Directed by : Stéphane Goël

Genre : Documentary

Duration : 70′

Year : 2006

Original version : French, Spanish

Subtitles : German, English, Italian

Qué viva Mauricio Demierre

The Sandinista revolution incited hundreds of young occidentals to realise their political ideals in Nicaragua. Everything seemed possible in a country in full socialist reconstruction after decades of Somoza’s totalitarian regime. A generation of activists joined the revolution and experimented with it daily.

From 1982 onwards, “the Contra”, a counter-revolutionary guerilla financed by the USA, made attacks on the country to weaken the Sandinists. The civil war claimed 50,000 victims, among whom there were some twenty young foreigners.

After four years spent in Nicaragua, Swiss agricultural engineer Maurice Demierre was killed in an ambush on 16 February 1986. He became a martyr of the revolution.

The film goes back over Maurice Demierre’s and his companion Chantal Bianchi’s journey, from their departure from Switzerland in 1982 to Chantal’s pilgrimage to Maurice’s grave twenty years after his death.

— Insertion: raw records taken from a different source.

(** ** Finishing a chunk *)

(** The loop over the tasks of a chunk, from task [i]; an index past the end is out of bounds. *)
Fixpoint account_tasks (n i : nat) (ret : ResponseCode) (b : Batch) (errors : gmap Z ResponseCode)
    (w : world (R := R)) : outcome (Batch * gmap Z ResponseCode * world (R := R)) :=
  match n with
  | O => Ret (b, errors, w)
  | S n =>
      match tasks b !! i with
      | None => Throw StdException
      | Some task =>
          if t_bytesize task =? 0 then account_tasks n (S i) ret b errors w
          else if decide (ret = Success) then
            let! (b, w) := handle_response Success (Some i) b w in
            account_tasks n (S i) ret b errors w
          else
            let errors := match errors !! b_file_index b with
                          | Some _ => errors
                          | None => <[b_file_index b := ret]> errors
                          end in
            account_tasks n (S i) ret b errors w
      end
  end.

Definition set_batch (wl : Inflight) (i : nat) (b : Batch) (errors : gmap Z ResponseCode) : Inflight :=
  let v := if_workload wl in
  mkInflightWorkload
    (mkWorkload (<[i := b]> (wl_batches v)) (wl_object_storage v) (wl_device v) (direct_block v))
    (if_fds wl) (if_remaining wl) errors.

For her, this was a way of coming to terms with the death of her companion, just like the Nicaraguan people had to come to terms with their revolution.

Historical context

The Nicaragua of July 19, 1979 emerged from the long Somozist night with images that shook the world of solidarity. In Managua, thousands of young men and women fighters, out of uniform, each with his or her own look, brandishing rifles, pistols or molotovs, in baseball caps, red and black scarves tied around their necks. Perched on improbable trucks, they laugh out loud in the dust and the sun to celebrate the fall of the dictator and the victory of the Sandinista revolution.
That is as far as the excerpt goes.